A decade later, military and public-safety communications have come a long way
The news that the United States finally got its man — Osama Bin Laden — after a decade-long pursuit sparked feelings of jubilation and unleashed expressions of great joy and patriotism amongst Americans from coast to coast. Many of them took to the streets in New York City and our nation’s capital to share their joy — indeed, one college student reportedly drove to Washington from Wilmington, Del., to join the celebration. Who could blame them? Certainly not I, for doing so would be hypocritical — upon hearing the first report of Bin Laden’s death I let out a triumphant shout that scared the living hell out of our dog, and maybe my neighbors too. I haven’t yelled that loud about anything since the White Sox won the World Series six years ago.
But this event also unleashed a flood of memories. I was working for sister publication Telephony (now Connected Planet) at the time of the attacks and had been sent to New York to hastily pull together and moderate a panel discussion on how the nation’s telephone infrastructure — both wired and wireless — handled the torrent of calls on Sept. 11, 2001. To do this, I had to fly from Phoenix — where I was attending another conference — on a one-way ticket. Because the terrorists also had been flying on one-way tickets, I was subjected to a very comprehensive search of my luggage — I mean they went through everything, including the dirty laundry. Upon landing at LaGuardia Airport, I was greeted by soldiers in full battle gear. Though all of this was bizarre and a bit unnerving, I really didn’t mind. “Safe always is better than sorry,” is one of my mantras.

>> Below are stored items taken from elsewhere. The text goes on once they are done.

#[export] Instance demo_decimal_laws : DecimalLaws.
Proof.
  split.
  - done.
  - done.
  - intros z. cbn. unfold from_str. rewrite parse_integer_pretty. cbn.
    pose proof (small_spec (mkDec z 0)) as Hs. cbn in Hs. case_decide; rewrite Hs; cbn; eexists; [split; [done|]|done].
    done.
  - intros a b x y [Ha Ha'] [Hb Hb']. cbn in *. unfold add. rewrite Ha', Hb', Ha, Hb.
    change (x * 10 ^ (Z.max 0 0 - 0) + y * 10 ^ (Z.max 0 0 - 0))%Z with (x * 1 + y * 1)%Z. rewrite !Z.mul_1_r.
    pose proof (small_spec (mkDec (x + y) (Z.max 0 0))) as Hs. cbn [dm] in Hs. case_decide; [|done].
    eexists. split; [exact Hs|done].
  - intros d n [Hd Hd'] Hn. cbn in *. unfold powi. rewrite Hd, Hd'. case_decide; [|done].
    pose proof (small_spec (mkDec (10 ^ n) (0 * n))) as Hs. cbn [dm] in Hs.
    rewrite decide_True in Hs by by apply pow_fits. eexists. split; [exact Hs|done].
  - intros a b x y m s [Ha Ha'] [Hb Hb'] Hy Hm Hs Hx. cbn in *. unfold div. rewrite Ha, Hb, Ha', Hb', !Z.mul_1_r.
    rewrite decide_False by done. destruct (div_finds x y m s Hy Hm Hs Hx) as (s' & Hq & Hs' & ->).
    eexists. split; [done|]. split; [|done]. unfold value_is. cbn.
    apply (Z.mul_reg_r _ _ y Hy).
    transitivity (x * 10 ^ s' * 10 ^ s)%Z; [rewrite Hq at 2; ring|].
    transitivity (x * 10 ^ s * 10 ^ s')%Z; [ring|]. rewrite Hx. ring.
  - intros d m s Hv Hs. cbn in *. unfold normalize. apply strip_spec; [exact Hv|]. lia.
Qed.
End FiltersDemo.
Import FiltersDemo.

Lemma decimals_exact_witness :
  (0 ≤ 18)%Z ∧ (∃ t, decimals "1234500000000000000" 18 = Ok t ∧ text_of t 1234500000000000000 18) ∧
  decimals "1234500000000000000" 18 = Ok "1.2345".
Proof.
  split; [done|]. split; [|vm_compute; reflexivity].
  exact (decimals_exact 1234500000000000000 18 ltac:(done)).
Defined.

Lemma sum_exact_witness :
  let values := JArray [JNumber 1000; JString "2000"; JNumber (-30)] in
  (∃ d, sum (H0 := demo_values) values = Ok (dec_to_string d) ∧ is_integer d 2970) ∧
  sum (H0 := demo_values) values = Ok "2970".
Proof.
  split; [|vm_compute; reflexivity].
  apply (proj1 (sum_exact (H0 := demo_values) (JArray [JNumber 1000; JString "2000"; JNumber (-30)])
    [JNumber 1000; JString "2000"; JNumber (-30)] [1000; 2000; -30]%Z eq_refl eq_refl)).
  repeat split; apply (bool_decide_unpack _); vm_compute; exact I.
Defined.

Lemma avg_exact_witness :
  let values := JArray [JString "10"; JString "5"] in
  (∃ d, avg (H0 := demo_values) values = Ok (dec_to_string d) ∧ value_is d 75 1) ∧
  avg (H0 := demo_values) values = Ok "7.5".
Proof.
  split; [|vm_compute; reflexivity].
  apply (proj1 (proj2 (avg_exact (H0 := demo_values) (JArray [JString "10"; JString "5"])
    [JString "10"; JString "5"] [10; 5]%Z eq_refl eq_refl))); [|done|by vm_compute|done|done|reflexivity].
  repeat split; apply (bool_decide_unpack _); vm_compute; exact I.
Defined.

A few weeks later, I was sent back to New York. This time I would write an article on the recovery effort facing Verizon concerning its facility that was heavily damaged when 7 World Trade Center collapsed and rolled into it in avalanche fashion. (A year after that, I would return to file an update.) That too was a bizarre and sobering experience. I remember well standing on one of the upper floors of this facility and peering down upon the smoldering remains of the World Trade Center. I did so through an enormous hole in the wall that had been torn open when girders flew through the air like giant javelins and crashed into the building, which was the original headquarters of the New York Telephone Co. (Recall that New York City was born at the southern tip of Manhattan and then expanded northward.) The memory of this experience still raises goose bumps.

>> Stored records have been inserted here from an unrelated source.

(** A database of version 8 whose alerts were delivered, opened with the text of a configuration. *)
Definition delivered8 : Disk := mkDisk (applied version8) (with_outbox (Some (OutboxV1 [] 7)) (schema version8)).
Definition surroundings (c : AppSettings) : Environment :=
  mkEnvironment c None (Some (Ok abi_dir)) (file [action "out"]) (file [transfers]) (Ok 1000%Z) all_features.
Definition driver (disk : Disk) : SqliteDriver := mkDriver string (λ url, Ok url) id (λ _, Ok disk).
Definition start_on (disk : Disk) (extra : list (string * Json)) : result AppContextError AppContext * Opened :=
  build_application parse_abi (λ _, None) (driver disk) 0 [] (AppConfig_new ConfigDemo.env (ConfigDemo.file extra) None)
    None surroundings.
End ContextDemo.
Import ContextDemo.



Lemma delivered8_wf : at_version 8 delivered8.
Proof.
  destruct version8_wf as (? & ? & []). split; [done|]. split; [done|]. split; try assumption.
  split; [done|by repeat constructor].
Qed.

Lemma application_starts_witness :
  (∃ db, (start_on version8 []).2 = OnTables db ∧ or_id <$> outbox_rows (sq_tables db) = [7%Z]) ∧
  ∃ ctx db, start_on delivered8 [] = (Ok ctx, OnTables db) ∧ store_wf (sq_tables db) ∧
    processed_blocks (sq_tables db) !! "net" = Some 41%Z.
Proof.
  destruct (loaded []) as [settings|] eqn:Hl; [|vm_compute in Hl; discriminate Hl].
  assert (AppConfig_new ConfigDemo.env (ConfigDemo.file []) None = Ok settings) as Hc.
  { destruct (AppConfig_new _ _ _) as [c|e] eqn:E; [|vm_compute in E; discriminate E]. vm_compute in Hl, E. congruence. }
  pose proof (λ disk, application_starts parse_abi (λ _, None) ConfigDemo.env (ConfigDemo.file []) None (driver disk) 0%Z []
    settings None surroundings 8 disk) as Hstart. split.
  - destruct (start_on version8 []) as [r o] eqn:E.
    destruct (Hstart version8 r o Hc eq_refl eq_refl version8_wf E) as [Hk _].
    assert (∃ db, o = OnTables db) as [db ->].
    { apply (f_equal (λ x, match x.2 with OnTables _ => true | _ => false end)) in E. vm_compute in E. destruct o; eauto; discriminate E. }
    exists db. split; [done|]. destruct Hk as [Hk _]. cbn in Hk.
    apply (f_equal (fmap (λ x, x.1.1.1))) in Hk. by rewrite <- list_fmap_compose in Hk.
  - destruct (start_on delivered8 []) as [r o] eqn:E.
    assert (is_ok r = true) as Hok by (apply (f_equal (λ x, is_ok x.1)) in E; vm_compute in E; by destruct r).
    destruct r as [ctx|]; [|discriminate Hok].
    destruct (Hstart delivered8 (Ok ctx) o Hc eq_refl eq_refl delivered8_wf E) as [Hk Hr].
    destruct (Hr ctx eq_refl) as (_ & _ & Hw). destruct (Hw eq_refl) as (db & ms & acts & svc & -> & Hwf & _).
    exists ctx, db. split; [done|]. split; [done|]. destruct Hk as [_ Hb]. by apply (Hb {["net" := 41%Z]}).
Defined.

(** Loading the actions of the file is not atomic: when the second cannot be stored, the
    start-up fails, and the next one finds the first in the database and skips the file. *)
Lemma partial_actions_kept :
  let f := file [action "a"; action "b"] in
  let '(r1, s1) := load_actions_from_file (λ _, None) (config Latest) f (demo_db [false; false; false; true]) in
  let '(r2, s2) := load_actions_from_file (λ _, None) (config Latest) f (mkSqlite (sq_tables s1) []) in
  is_ok r1 = false ∧ r2 = Ok tt ∧ acr_name <$> actions (sq_tables s2) = ["a"].
Proof. vm_compute. by split_and!. Qed.

(** An empty list of URLs is read; it stops the start after the upgrade and the ABIs. *)
Lemma empty_url_list :
  (start_on version8 [("rpc_urls", JArray [])]).1 = Err (ProviderCreation (CreationError "RPC URL list cannot be empty")).
Proof. by vm_compute. Qed.

(** Two monitors of an address with different ABIs: only the second ABI is linked. *)
Lemma second_abi_replaces_first :
  let m name abi := mkMonitor 1 name "net" (Some "0x1") (Some abi) "log" [] 0 0 Active in
  let svc := from_named_abis [("erc20", erc20); ("tokens", mkArc 101 (mkJsonAbi [] []))] in
  let '(r, svc') := load_abis_from_monitors [m "x" "erc20"; m "y" "tokens"] svc in
  r = Ok tt ∧ (abi_events ∘ arc_val ∘ cc_abi <$> address_specific_cache svc' !! 1%Z) = Some [].
Proof. vm_compute. by split_and!. Qed.

(** [--from 0] is block 0, but [initial_start_block: 0] of the configuration is the default offset. *)
Lemma start_block_zero :
  parse_start_block_arg "0" = Ok (Absolute 0) ∧ InitialStartBlock_visit_i64 0 = Offset (-100).
Proof. split; vm_compute; reflexivity. Qed.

Thinking about all of that reminded me of the keynote speech delivered this year at the International Wireless Communications Expo in Las Vegas — an event that my company organizes — by Col. Mark Tillman, the former commander of Air Force One. Tillman told many great stories of his experiences and recounted in great detail what he encountered in the aftermath of the 9/11 attacks as he worked feverishly not only to transport President Bush, but to ensure his safety. “Job one is to keep the president safe,” Tillman said.
Eventually, he spoke about the communications capabilities at his and the president’s disposal that day, which were nowhere near as advanced as they are today. For instance, there was no satellite TV aboard Air Force One, so they couldn’t watch any of the news coverage until they were on the ground. Nor was there any way to stream video from the aircraft. “They wanted America to see and hear the president that day, but we didn’t have the capability back then,” Tillman said. “We do now.”
They also have broadband Internet access now, which is quite handy, particularly for the president’s staff. However, Tillman said that “it would help to make it more robust.” He added that Air Force One also could use high-powered, instantaneous communications with the ground — “And not just satellite,” Tillman said. “Satellite can be compromised.”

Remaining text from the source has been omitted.